Reading together is a perfect time to help a late toddler or early preschooler learn what print is. As you read aloud, stop now and then and point to letters and words; then point to the pictures they stand for. Your child will begin to understand that the letters form words and that words name pictures. He will also start to learn that each letter has its own sound - one of the most important things your child can know when learning to read.
By the time children are 4, most have begun to understand that printed words have meaning. By age 5, most will begin to know that not just the story but the printed words themselves go from left to right. Many children will even start to identify some capital and small letters and simple words. (For some ideas on learning letters. See As Simple as ABC >>
In late kindergarten or early first grade, your child may want to read on his own. Let him! But be sure that he wants to do it. Reading should be something he is proud of and eager to do and not a lesson.
How Does a Book Work?
Children are fascinated by how books look and feel. They see how easily you handle and read books, and they want to do the same.
When your toddler watches you handle books, she begins to learn that a book is for reading, not tearing or tossing around.
Before she is 3, she may even pick one up and pretend to read, an important sign that she is beginning to know what a book is for. As your child becomes a preschooler, she is learning that
- A book has a front cover.
- A book has a beginning and an end.
- A book has pages.
- A page in a book has a top and a bottom.
- You turn pages one at a time to follow the story.
- You read a story from left to right of a page.

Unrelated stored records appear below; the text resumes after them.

(* ===== verification/Scheduler.v ===== *)
(** * Scheduler: the scheduler loop, and the system of CPUs and processes

    [scheduler] of kernel/proc.c is given as a loop whose parameters are what
    a process does between [swtch] to it and its own [swtch] back, and what the
    interrupt does that ends [hlt].

    The rest of the file puts the code of Sched and Proc together: several
    CPUs, each in its scheduler or in the kernel code of a process, take turns
    in any order.  A step is the code between two points at which other CPUs
    can see the process table, which is a critical section of [ptable.lock];
    where a process goes on after [swtch] is part of the state.  The theorems
    are about every run of that system: no exit of a child is missed by
    [wait], and no runnable process is passed over by a scheduler. *)

From stdpp Require Import prelude functions gmap strings.
From S2P Require Import Prelude Types Ring Spinlock Sched Cstr Ide Bio Block Frame Log Fs FsInode Kalloc Pipe File Cprintf Vm Proc.
Open Scope Z_scope.

(** ** The scheduler of one CPU *)

Section scheduler.
Variable run : nat → K unit.
Variable hlt : K unit.

(** The body of the loop over the table; the page table register, which
    [switchkvm] sets when the process is back, is not part of the state. *)
Definition scheduler_entry (i : nat) : K unit :=
  b ← scheduler_visit i;
  when b (run i;; set_cpuproc None).
(** One round of [for(;;)].  [p] is an index into the table, [None] for the
    null pointer that it is at first. *)
Definition scheduler_pass (p : option nat) : K (option nat) :=
  on_mach sti;;
  when (bool_decide (p = Some (Z.to_nat NPROC))) hlt;;
  acquire L_ptable;;
  for_each (seq 0 (Z.to_nat NPROC)) scheduler_entry;;
  release L_ptable;;
  mret (Some (Z.to_nat NPROC)).
(** The first rounds. *)
Fixpoint scheduler_rounds (rounds : nat) (p : option nat) : K unit :=
  match rounds with
  | O => mret tt
  | S rounds => p ← scheduler_pass p; scheduler_rounds rounds p
  end.
Definition scheduler (rounds : nat) : K unit := scheduler_rounds rounds None.
End scheduler.

(** ** The system *)

(** Where a CPU is: between two passes of its scheduler; before entry [n] of a
    pass, with the lock of the table; just after [swtch] to its process; in the
    code of its process; just after [swtch] to the scheduler. *)
Inductive cpos := CIdle | CLoop (n : nat) | CResume | CProc | CBack.
(** What a process is doing: anything; in [fork], with a slot for the child,
    with a kernel stack for it, or with its image. *)
Inductive task := TAny | TSlot (np : nat) | TChild (np : nat) | TBorn (np : nat).
(** Where a process goes on when it is resumed: in [forkret], in the [sleep] of
    [wait], in another [sleep], in [yield]. *)
Inductive stop := SNew | SWait | SSleep (lk : lockid) | SYield.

As you read with your 4- or 5-year-old, begin to remind her about these things. Read the title on the cover. Talk about the picture on the cover. Point to the place where the story starts and, later, where it ends. Let your child help turn the pages. When you start a new page, point to where the words of the story continue and keep following the words by moving your finger beneath them. It takes time for a child to learn these things, but when your child does learn them, she has solved some of reading's mysteries.